▸ Action item:
Copy out each line of the data that holds the string "else".

▸ Records supplied:
(* ===== verification/LspWindow.v ===== *)
(** * LspWindow: the sliding window both ends of lsp implement

    The window test of [handleWrite] and the window-sliding part of the
    [MsgAck] case appear twice in the source, in [client_impl.go] and, per
    connection, in [server_impl.go].  They are modelled once, parameterised by
    how a message is sent, with the invariants of a sending side
    ([sender_ok]) and of a receiving side ([receiver_ok]). *)
From S2P Require Import Prelude LspBuffer LspCommon.
Open Scope Z_scope.
Import Buffer.

(** [writeBuffer.Len() == 0 && (unAcked.Len() == 0 ||
    seq - windowSize < unAcked.Front().SeqNum)]. *)
Definition fitsWindow (wb ub : buffer) (seq windowSize : Z) : outcome bool :=
  if negb (Len wb =? 0) then Ret false
  else if Len ub =? 0 then Ret true
  else f ← Front ub; Ret (seq - windowSize <? SeqNum f).

(** The loop of the [MsgAck] case: move messages from the front of the write
    buffer into the window that starts at [wLeft]. *)
Fixpoint fillWindow (out : Message -> effect) (wLeft wSize : Z)
    (ub wb : buffer) : outcome (buffer * buffer * list effect) :=
  match wb with
  | [] => Ret (ub, wb, [])
  | sentMsg :: wb' =>
      if wLeft <=? SeqNum sentMsg - wSize then Ret (ub, wb, [])
      else
        ub' ← Insert sentMsg ub;
        '(u, w, es) ← fillWindow out wLeft wSize ub' wb';
        Ret (u, w, out sentMsg :: es)
  end.

(** The sliding part of the [MsgAck] case. *)
Definition slideWindow (out : Message -> effect) (wSize : Z) (ub wb : buffer)
  : outcome (buffer * buffer * list effect) :=
  '(ub, wb, es) ←
    (if Len ub =? 0 then
       '(sentMsg, wb') ← Remove wb;
       ub' ← Insert sentMsg ub;
       Ret (ub', wb', [out sentMsg])
     else Ret (ub, wb, []));
  f ← Front ub;
  let wLeft := SeqNum f in
  '(ub, wb, es') ← fillWindow out wLeft wSize ub wb;
  Ret (ub, wb, es ++ es').

(** ** The sending side *)

(** Every unacknowledged message lies in the window that starts at the oldest
    one.  A window of size 0 or less still lets one message out. *)
Definition window_ok (wSize : Z) (ub : buffer) : Prop :=
  match ub with
  | [] => True
  | f :: _ => Forall (fun m => SeqNum m < SeqNum f + Z.max 1 wSize) ub
  end.

Record sender_ok (wSize seq : Z) (ub wb : buffer) : Prop := {
  so_wf : wf (ub ++ wb);
  so_le : Forall (fun m => SeqNum m <= seq) (ub ++ wb);
  so_window : window_ok wSize ub }.

Lemma sender_ok_init wSize : sender_ok wSize 0 [] [].
Proof. split; [apply wf_nil|constructor|done]. Qed.

Lemma fitsWindow_ret wb ub seq wSize : exists b : bool, fitsWindow wb ub seq wSize = Ret b.
Proof.
  unfold fitsWindow. destruct (negb _); [eauto|].
  destruct ub; cbn; [eauto|]. unfold Len. cbn. eauto.
Qed.

Lemma fitsWindow_true wb ub seq wSize :
  fitsWindow wb ub seq wSize = Ret true ->
  wb = [] /\ match ub with [] => True | f :: _ => seq < SeqNum f + wSize end.
Proof.
  unfold fitsWindow. destruct wb; [|discriminate]. split; [done|].
  destruct ub as [|f ub]; [done|]. cbn in *. injection H as H. breflect. lia.
Qed.

Lemma window_ok_snoc wSize ub m :
  window_ok wSize ub -> match ub with [] => True | f :: _ => SeqNum m < SeqNum f + Z.max 1 wSize end ->
  window_ok wSize (ub ++ [m]).
Proof.
  destruct ub as [|f ub]; cbn; intros Hw Hm.
  - constructor; [lia|constructor].
  - apply Forall_cons in Hw as [? ?]. constructor; [done|]. apply Forall_app; auto.
Qed.

Lemma sender_ok_new wSize seq ub wb m :
  sender_ok wSize seq ub wb -> SeqNum m = seq + 1 ->
  wf ((ub ++ wb) ++ [m]) /\ Forall (fun x => SeqNum x <= seq + 1) ((ub ++ wb) ++ [m]).
Proof.
  intros [Hwf Hle _] Hm. rewrite Forall_forall in Hle. split.
  - apply wf_app. repeat split; [done|repeat constructor|].
    intros x y Hx ->%list_elem_of_singleton. apply Hle in Hx. lia.
  - apply Forall_app. split; [|constructor; [lia|constructor]].
    apply Forall_forall. intros x Hx. apply Hle in Hx. lia.
Qed.

(** Accepting a new message, in the window or behind it. *)
Lemma sender_write_fits wSize seq ub wb m :
  sender_ok wSize seq ub wb -> SeqNum m = seq + 1 ->
  fitsWindow wb ub (SeqNum m) wSize = Ret true ->
  Insert m ub = Ret (ub ++ [m]) /\ sender_ok wSize (seq + 1) (ub ++ [m]) wb.
Proof.
  intros Hok Hm [-> Hwin]%fitsWindow_true.
  pose proof (sender_ok_new _ _ _ _ _ Hok Hm) as [Hwf Hle]. rewrite app_nil_r in *.
  split; [by apply Insert_back|]. split; rewrite ?app_nil_r; auto.
  apply window_ok_snoc; [apply Hok|]. destruct ub; [done|lia].
Qed.

Lemma sender_write_waits wSize seq ub wb m :
  sender_ok wSize seq ub wb -> SeqNum m = seq + 1 ->
  Insert m wb = Ret (wb ++ [m]) /\ sender_ok wSize (seq + 1) ub (wb ++ [m]).
Proof.
  intros Hok Hm. pose proof (sender_ok_new _ _ _ _ _ Hok Hm) as [Hwf Hle].
  rewrite <- app_assoc in Hwf, Hle. split.
  - apply Insert_back. by apply wf_app in Hwf as (_ & ? & _).
  - split; auto. apply Hok.
Qed.

Lemma sender_ok_delete wSize seq ub wb k :
  sender_ok wSize seq ub wb -> sender_ok wSize seq (Delete k ub).2 wb.
Proof.
  intros [Hwf Hle Hwin].
  assert (Hsub : (Delete k ub).2 ++ wb `sublist_of` ub ++ wb).
  { apply sublist_app; [apply Delete_sublist|done]. }
  split.
  - eauto using wf_sublist.
  - rewrite Forall_forall in *. intros x Hx. apply Hle. eauto using elem_of_sublist.
  - apply wf_app in Hwf as (Hub & _ & _).
    assert (Hin : forall x, x ∈ (Delete k ub).2 -> x ∈ ub).
    { intros x Hx. eauto using elem_of_sublist, Delete_sublist. }
    destruct (Delete k ub).2 as [|g ub'] eqn:E; [done|]. cbn.
    destruct ub as [|f ub]; [discriminate|]. cbn in Hwin.
    assert (SeqNum f <= SeqNum g).
    { eapply wf_front_le; [done|]. apply Hin. by left. }
    rewrite Forall_forall in *. intros x Hx. specialize (Hwin x (Hin x Hx)). cbn in Hwin. lia.
Qed.

(** Sliding moves a prefix of the write buffer, in order, and sends it. *)
Lemma fillWindow_spec out wSize f wb : forall ub,
  wf ((f :: ub) ++ wb) ->
  exists moved rest, wb = moved ++ rest /\
    fillWindow out (SeqNum f) wSize (f :: ub) wb =
      Ret ((f :: ub) ++ moved, rest, out <$> moved) /\
    Forall (fun m => SeqNum m < SeqNum f + wSize) moved /\
    match rest with [] => True | m :: _ => SeqNum f + wSize <= SeqNum m end.
Proof.
  induction wb as [|m wb IH]; intros ub Hwf; cbn [fillWindow].
  - exists [], []. rewrite !app_nil_r. split_and!; [done|done|constructor|done].
  - destruct (SeqNum f <=? SeqNum m - wSize) eqn:E; breflect.
    + exists [], (m :: wb). rewrite app_nil_r. split_and!; [done|done|constructor|lia].
    + replace ((f :: ub) ++ m :: wb) with (((f :: ub) ++ [m]) ++ wb) in Hwf
        by (by rewrite <- app_assoc).
      rewrite Insert_back by (apply wf_app in Hwf; tauto).
      destruct (IH (ub ++ [m]) Hwf) as (moved & rest & -> & Heq & Hall & Hrest).
      exists (m :: moved), rest. split; [done|]. split.
      * cbn [mbind outcome_bind]. cbn [app] in Heq |- *. rewrite Heq. cbn.
        by rewrite <- app_assoc.
      * split; [|done]. constructor; [lia|done].
Qed.

Lemma slideWindow_spec out wSize seq ub wb :
  sender_ok wSize seq ub wb -> wb <> [] ->
  exists moved rest, wb = moved ++ rest /\
    slideWindow out wSize ub wb = Ret (ub ++ moved, rest, out <$> moved) /\
    sender_ok wSize seq (ub ++ moved) rest.
Proof.
  intros [Hwf Hle Hwin] Hne.
  assert (Hgo : forall f u w pre, wf ((f :: u) ++ w) -> f :: u = ub ++ pre -> wb = pre ++ w ->
    window_ok wSize (f :: u) ->
    exists moved rest, wb = pre ++ moved ++ rest /\
      fillWindow out (SeqNum f) wSize (f :: u) w = Ret (ub ++ pre ++ moved, rest, out <$> moved)
      /\ sender_ok wSize seq (ub ++ pre ++ moved) rest).
  { intros f u w pre Hw Hu -> Hwu.
    destruct (fillWindow_spec out wSize f w u Hw) as (moved & rest & -> & Heq & Hall & _).
    exists moved, rest. split; [done|]. rewrite Heq, Hu, <- app_assoc. split; [done|].
    split.
    - by rewrite <- !app_assoc.
    - by rewrite <- !app_assoc.
    - rewrite app_assoc, <- Hu. change (Forall (fun m => SeqNum m < SeqNum f + Z.max 1 wSize) ((f :: u) ++ moved)).
      apply Forall_app. split; [done|].
      eapply Forall_impl; [done|]. cbn. lia. }
  unfold slideWindow. destruct ub as [|f ub].
  - destruct wb as [|m wb]; [done|]. rewrite Len_eqb. cbn.
    destruct (Hgo m [] wb [m]) as (moved & rest & Heq & Hf & Hok); auto.
    { constructor; [lia|constructor]. }
    exists (m :: moved), rest. injection Heq as ->. split; [done|].
    cbn in Hf. rewrite Hf. auto.
  - rewrite Len_eqb. cbn. destruct (Hgo f ub wb []) as (moved & rest & Heq & Hf & Hok); auto.
    { by rewrite app_nil_r. }
    exists moved, rest. split; [done|]. cbn in Hf. rewrite Hf. auto.
Qed.

(** ** The receiving side *)

Record receiver_ok (expected : Z) (rb : buffer) : Prop := {
  ro_wf : wf rb;
  ro_ge : Forall (fun m => expected <= SeqNum m) rb }.

Lemma receiver_ok_init : receiver_ok 1 [].
Proof. split; [apply wf_nil|constructor]. Qed.

(** A data message that is not old is inserted. *)
Lemma receiver_insert expected rb m :
  receiver_ok expected rb -> expected <= SeqNum m ->
  exists rb', Insert m rb = Ret rb' /\ receiver_ok expected rb' /\ inserted m rb rb'.
Proof.
  intros [Hwf Hge] Hm. destruct (Insert_spec m rb Hwf) as (rb' & E & Hwf' & Hins).
  exists rb'. split; [done|]. split; [|done]. split; [done|].
  rewrite Forall_forall in *. intros x Hx. apply Hins in Hx as [?|[-> _]]; auto.
Qed.

(** Delivering the expected message. *)
Lemma receiver_deliver expected m rb :
  receiver_ok expected (m :: rb) -> SeqNum m = expected -> receiver_ok (expected + 1) rb.
Proof.
  intros [Hwf _] <-. apply wf_cons in Hwf as [? Hgt]. split; [done|].
  eapply Forall_impl; [done|]. cbn. lia.
Qed.

(** Recording an acknowledgement and trimming the list to the window. *)
Lemma latestAck_update wSize lb m :
  wf lb -> exists lb' lb'', Insert m lb = Ret lb' /\
    AdjustUsingWindow wSize lb' = Ret lb'' /\ wf lb''.
Proof.
  intros Hwf. destruct (Insert_spec m lb Hwf) as (lb' & E & Hwf' & Hins).
  exists lb'. destruct (last lb') as [b|] eqn:Hlast.
  - unfold AdjustUsingWindow. rewrite Hlast. cbn. eauto with s2p.
  - exfalso. apply last_None in Hlast as ->.
    destruct (decide (SeqNum m ∈ seqs lb)) as [(x & Hx & _)%elem_of_seqs|Hn].
    + assert (x ∈ []) by (apply Hins; auto). by eapply not_elem_of_nil.
    + assert (m ∈ []) by (apply Hins; auto). by eapply not_elem_of_nil.
Qed.

#[export] Hint Resolve sender_ok_init receiver_ok_init sender_ok_delete : s2p.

▸ Task response:
  else if Len ub =? 0 then Ret true
  else f ← Front ub; Ret (seq - windowSize <? SeqNum f).
      else
     else Ret (ub, wb, []));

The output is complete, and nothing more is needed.